## Task item
Among the records that follow, find the line with "- intros B B'" and the line with "Definition drop_order (r". Set down those lines and all lines between them exactly, without adding anything.

Stored items
- Opening Delimiter -

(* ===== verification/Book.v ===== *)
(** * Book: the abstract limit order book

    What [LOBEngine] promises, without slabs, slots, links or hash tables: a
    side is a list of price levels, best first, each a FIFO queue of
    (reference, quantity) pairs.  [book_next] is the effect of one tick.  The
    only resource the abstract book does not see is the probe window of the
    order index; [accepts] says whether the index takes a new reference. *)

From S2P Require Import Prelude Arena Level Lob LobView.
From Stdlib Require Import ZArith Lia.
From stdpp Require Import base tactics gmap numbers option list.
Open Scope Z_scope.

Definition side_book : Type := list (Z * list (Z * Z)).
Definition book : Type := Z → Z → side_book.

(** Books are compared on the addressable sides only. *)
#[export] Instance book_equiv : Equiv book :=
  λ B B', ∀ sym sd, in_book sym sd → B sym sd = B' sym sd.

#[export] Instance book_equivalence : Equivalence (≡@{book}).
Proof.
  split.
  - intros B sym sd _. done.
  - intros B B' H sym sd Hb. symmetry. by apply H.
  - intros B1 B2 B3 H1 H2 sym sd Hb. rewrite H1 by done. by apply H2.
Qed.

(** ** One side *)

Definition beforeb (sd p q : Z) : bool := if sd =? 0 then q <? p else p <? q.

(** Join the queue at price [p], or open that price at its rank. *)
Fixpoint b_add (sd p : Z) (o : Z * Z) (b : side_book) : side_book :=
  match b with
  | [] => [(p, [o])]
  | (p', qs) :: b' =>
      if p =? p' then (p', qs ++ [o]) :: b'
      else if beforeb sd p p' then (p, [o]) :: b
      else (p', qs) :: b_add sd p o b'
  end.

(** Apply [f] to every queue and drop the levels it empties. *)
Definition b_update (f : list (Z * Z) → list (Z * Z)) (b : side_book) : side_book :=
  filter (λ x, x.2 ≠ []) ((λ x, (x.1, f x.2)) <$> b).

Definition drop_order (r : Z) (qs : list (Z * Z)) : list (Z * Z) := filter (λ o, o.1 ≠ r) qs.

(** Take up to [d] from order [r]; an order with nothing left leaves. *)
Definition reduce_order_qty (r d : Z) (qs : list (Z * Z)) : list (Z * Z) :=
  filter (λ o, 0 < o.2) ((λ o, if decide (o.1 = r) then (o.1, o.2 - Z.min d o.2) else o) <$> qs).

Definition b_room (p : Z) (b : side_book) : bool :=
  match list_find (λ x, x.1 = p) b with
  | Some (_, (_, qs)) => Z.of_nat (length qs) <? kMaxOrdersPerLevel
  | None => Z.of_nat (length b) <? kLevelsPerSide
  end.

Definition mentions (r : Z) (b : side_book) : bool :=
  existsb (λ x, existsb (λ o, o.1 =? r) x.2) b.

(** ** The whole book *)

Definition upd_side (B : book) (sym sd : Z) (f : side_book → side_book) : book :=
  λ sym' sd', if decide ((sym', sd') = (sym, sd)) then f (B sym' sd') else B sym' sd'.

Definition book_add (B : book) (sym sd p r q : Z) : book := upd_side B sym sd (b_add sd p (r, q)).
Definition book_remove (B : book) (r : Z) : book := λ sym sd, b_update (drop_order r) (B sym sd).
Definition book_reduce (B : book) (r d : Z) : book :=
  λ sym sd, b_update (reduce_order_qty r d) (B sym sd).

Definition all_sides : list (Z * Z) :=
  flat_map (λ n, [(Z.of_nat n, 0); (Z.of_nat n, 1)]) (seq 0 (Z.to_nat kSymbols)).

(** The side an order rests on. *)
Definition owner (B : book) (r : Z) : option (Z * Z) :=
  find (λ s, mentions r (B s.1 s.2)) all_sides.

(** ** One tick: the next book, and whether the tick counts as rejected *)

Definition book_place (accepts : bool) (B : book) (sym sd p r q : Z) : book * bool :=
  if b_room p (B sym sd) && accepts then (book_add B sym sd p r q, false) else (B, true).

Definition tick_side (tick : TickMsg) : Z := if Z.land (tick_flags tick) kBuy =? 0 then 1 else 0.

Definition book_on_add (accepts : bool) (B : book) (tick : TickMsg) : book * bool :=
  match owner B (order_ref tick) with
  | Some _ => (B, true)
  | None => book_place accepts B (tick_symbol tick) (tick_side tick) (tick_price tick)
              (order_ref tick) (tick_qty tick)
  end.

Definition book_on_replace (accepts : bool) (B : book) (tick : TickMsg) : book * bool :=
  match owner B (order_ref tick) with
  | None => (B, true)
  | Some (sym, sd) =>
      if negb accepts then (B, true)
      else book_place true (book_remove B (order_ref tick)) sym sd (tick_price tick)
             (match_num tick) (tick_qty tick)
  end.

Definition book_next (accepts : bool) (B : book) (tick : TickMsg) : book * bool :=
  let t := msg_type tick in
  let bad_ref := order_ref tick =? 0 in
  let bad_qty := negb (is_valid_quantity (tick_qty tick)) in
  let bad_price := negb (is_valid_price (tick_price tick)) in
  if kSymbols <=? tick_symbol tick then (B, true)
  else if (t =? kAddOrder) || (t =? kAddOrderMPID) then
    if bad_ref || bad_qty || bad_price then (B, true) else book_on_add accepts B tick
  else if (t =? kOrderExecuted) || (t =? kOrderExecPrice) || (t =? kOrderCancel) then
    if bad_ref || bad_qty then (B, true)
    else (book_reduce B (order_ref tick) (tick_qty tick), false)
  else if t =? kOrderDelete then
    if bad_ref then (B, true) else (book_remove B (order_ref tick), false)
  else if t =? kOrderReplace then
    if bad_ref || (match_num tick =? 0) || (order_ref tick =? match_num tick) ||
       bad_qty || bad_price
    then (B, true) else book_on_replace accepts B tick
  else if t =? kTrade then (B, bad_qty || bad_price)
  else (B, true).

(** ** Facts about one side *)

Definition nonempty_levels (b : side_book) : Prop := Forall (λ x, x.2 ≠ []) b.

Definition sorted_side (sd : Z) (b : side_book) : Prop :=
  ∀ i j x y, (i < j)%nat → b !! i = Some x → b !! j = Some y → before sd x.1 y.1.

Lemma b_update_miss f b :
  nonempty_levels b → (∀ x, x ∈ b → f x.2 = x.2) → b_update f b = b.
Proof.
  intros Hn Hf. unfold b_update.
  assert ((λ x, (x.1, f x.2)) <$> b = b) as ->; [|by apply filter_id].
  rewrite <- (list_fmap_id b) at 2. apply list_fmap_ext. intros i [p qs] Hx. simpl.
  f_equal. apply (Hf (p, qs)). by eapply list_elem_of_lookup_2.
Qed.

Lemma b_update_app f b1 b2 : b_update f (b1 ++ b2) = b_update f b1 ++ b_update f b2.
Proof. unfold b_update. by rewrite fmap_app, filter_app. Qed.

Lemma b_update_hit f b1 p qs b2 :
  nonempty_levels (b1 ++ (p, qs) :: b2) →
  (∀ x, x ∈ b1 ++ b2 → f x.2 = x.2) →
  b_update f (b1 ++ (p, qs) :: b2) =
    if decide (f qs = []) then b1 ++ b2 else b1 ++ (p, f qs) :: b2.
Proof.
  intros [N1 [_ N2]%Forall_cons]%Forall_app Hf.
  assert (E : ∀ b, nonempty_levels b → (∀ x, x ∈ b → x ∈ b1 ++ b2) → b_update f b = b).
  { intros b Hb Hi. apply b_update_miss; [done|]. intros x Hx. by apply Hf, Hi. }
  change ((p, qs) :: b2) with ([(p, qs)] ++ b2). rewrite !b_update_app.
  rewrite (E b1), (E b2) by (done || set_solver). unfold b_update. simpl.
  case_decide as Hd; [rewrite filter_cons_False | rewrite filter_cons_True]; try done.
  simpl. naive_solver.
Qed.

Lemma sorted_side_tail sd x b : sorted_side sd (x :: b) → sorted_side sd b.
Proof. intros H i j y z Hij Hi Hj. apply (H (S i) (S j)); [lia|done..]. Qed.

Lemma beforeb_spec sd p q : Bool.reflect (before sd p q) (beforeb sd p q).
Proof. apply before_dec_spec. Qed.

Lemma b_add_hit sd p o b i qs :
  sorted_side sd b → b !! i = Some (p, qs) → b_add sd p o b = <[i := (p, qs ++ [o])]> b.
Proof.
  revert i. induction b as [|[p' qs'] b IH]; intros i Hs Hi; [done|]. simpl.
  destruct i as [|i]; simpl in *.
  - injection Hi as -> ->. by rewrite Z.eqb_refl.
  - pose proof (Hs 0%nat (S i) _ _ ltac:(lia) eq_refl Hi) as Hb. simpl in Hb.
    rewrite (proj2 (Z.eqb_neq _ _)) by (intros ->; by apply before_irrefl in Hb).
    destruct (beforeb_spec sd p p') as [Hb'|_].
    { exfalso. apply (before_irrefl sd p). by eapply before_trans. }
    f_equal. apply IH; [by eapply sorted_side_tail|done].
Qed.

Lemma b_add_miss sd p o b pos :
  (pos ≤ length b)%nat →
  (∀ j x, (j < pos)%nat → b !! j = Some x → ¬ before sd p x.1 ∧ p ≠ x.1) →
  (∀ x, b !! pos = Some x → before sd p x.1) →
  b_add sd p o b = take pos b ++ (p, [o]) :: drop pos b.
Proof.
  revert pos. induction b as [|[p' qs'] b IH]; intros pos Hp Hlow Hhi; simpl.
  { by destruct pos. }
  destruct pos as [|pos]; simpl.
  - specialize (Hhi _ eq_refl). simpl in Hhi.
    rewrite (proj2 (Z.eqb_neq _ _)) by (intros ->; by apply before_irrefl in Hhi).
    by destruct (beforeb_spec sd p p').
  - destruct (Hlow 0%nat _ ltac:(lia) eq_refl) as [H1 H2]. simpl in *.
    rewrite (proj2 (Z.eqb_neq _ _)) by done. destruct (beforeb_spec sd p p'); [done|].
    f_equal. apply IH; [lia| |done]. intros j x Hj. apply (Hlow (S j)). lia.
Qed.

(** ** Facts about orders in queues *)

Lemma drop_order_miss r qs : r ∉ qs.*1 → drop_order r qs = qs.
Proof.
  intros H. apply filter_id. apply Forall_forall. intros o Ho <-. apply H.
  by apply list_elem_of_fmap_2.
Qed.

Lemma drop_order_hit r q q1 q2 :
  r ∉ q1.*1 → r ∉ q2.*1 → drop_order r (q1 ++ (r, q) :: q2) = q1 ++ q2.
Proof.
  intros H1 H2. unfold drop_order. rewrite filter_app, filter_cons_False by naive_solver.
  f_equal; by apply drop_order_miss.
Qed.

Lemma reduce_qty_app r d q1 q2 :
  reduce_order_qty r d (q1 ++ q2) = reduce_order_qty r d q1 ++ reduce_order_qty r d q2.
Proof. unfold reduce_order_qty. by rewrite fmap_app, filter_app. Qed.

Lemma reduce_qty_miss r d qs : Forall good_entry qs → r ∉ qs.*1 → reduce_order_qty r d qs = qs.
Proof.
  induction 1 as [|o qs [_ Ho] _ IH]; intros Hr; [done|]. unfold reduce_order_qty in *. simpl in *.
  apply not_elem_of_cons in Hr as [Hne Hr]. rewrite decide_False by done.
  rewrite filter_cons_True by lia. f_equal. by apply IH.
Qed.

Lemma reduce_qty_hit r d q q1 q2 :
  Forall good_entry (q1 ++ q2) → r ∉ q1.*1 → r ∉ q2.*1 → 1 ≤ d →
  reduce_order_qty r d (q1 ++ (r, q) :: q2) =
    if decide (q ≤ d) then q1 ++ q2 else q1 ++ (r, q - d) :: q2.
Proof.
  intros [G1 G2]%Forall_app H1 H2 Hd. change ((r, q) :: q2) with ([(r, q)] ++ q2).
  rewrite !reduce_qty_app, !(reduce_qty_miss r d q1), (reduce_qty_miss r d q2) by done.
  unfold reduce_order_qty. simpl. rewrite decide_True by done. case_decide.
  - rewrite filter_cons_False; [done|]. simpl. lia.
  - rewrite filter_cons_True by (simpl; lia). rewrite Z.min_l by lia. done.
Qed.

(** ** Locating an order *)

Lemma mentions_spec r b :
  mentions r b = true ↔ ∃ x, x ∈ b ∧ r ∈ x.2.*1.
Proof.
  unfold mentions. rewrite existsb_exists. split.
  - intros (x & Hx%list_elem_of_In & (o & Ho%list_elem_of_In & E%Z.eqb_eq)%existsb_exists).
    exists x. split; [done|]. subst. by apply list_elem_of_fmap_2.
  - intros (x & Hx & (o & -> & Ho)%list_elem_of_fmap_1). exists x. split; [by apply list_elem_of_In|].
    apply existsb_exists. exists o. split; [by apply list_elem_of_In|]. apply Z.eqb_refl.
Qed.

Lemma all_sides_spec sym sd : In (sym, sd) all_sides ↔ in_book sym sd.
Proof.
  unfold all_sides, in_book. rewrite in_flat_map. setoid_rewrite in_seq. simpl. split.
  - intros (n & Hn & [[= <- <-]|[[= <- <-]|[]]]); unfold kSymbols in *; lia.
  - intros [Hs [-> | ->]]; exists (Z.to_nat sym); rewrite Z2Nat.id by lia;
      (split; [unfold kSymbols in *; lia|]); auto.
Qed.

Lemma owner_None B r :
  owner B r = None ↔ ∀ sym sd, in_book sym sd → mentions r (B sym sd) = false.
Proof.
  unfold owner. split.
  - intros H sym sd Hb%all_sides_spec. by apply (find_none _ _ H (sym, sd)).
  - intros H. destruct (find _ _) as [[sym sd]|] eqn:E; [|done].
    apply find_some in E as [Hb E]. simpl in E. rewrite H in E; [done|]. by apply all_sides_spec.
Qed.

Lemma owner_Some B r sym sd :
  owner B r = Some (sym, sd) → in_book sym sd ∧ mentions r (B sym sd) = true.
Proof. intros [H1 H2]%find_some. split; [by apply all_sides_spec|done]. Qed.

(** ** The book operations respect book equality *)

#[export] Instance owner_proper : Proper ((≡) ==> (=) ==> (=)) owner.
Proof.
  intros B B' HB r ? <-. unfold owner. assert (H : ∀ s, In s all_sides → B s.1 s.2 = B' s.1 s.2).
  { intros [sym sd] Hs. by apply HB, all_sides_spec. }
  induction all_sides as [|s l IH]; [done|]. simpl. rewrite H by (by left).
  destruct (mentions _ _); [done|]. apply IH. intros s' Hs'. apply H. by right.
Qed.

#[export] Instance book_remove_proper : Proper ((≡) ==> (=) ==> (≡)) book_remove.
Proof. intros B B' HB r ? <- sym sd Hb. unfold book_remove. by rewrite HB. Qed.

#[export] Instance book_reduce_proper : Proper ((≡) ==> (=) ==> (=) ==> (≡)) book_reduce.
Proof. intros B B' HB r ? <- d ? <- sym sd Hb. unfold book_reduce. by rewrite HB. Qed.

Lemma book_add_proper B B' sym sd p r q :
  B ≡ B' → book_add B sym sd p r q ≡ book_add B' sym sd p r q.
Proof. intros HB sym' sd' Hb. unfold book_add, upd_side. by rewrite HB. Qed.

- Closing Delimiter -

## Exercise solution
  - intros B B' H sym sd Hb. symmetry. by apply H.
  - intros B1 B2 B3 H1 H2 sym sd Hb. rewrite H1 by done. by apply H2.
Qed.

(** ** One side *)

Definition beforeb (sd p q : Z) : bool := if sd =? 0 then q <? p else p <? q.

(** Join the queue at price [p], or open that price at its rank. *)
Fixpoint b_add (sd p : Z) (o : Z * Z) (b : side_book) : side_book :=
  match b with
  | [] => [(p, [o])]
  | (p', qs) :: b' =>
      if p =? p' then (p', qs ++ [o]) :: b'
      else if beforeb sd p p' then (p, [o]) :: b
      else (p', qs) :: b_add sd p o b'
  end.

(** Apply [f] to every queue and drop the levels it empties. *)
Definition b_update (f : list (Z * Z) → list (Z * Z)) (b : side_book) : side_book :=
  filter (λ x, x.2 ≠ []) ((λ x, (x.1, f x.2)) <$> b).

Definition drop_order (r : Z) (qs : list (Z * Z)) : list (Z * Z) := filter (λ o, o.1 ≠ r) qs.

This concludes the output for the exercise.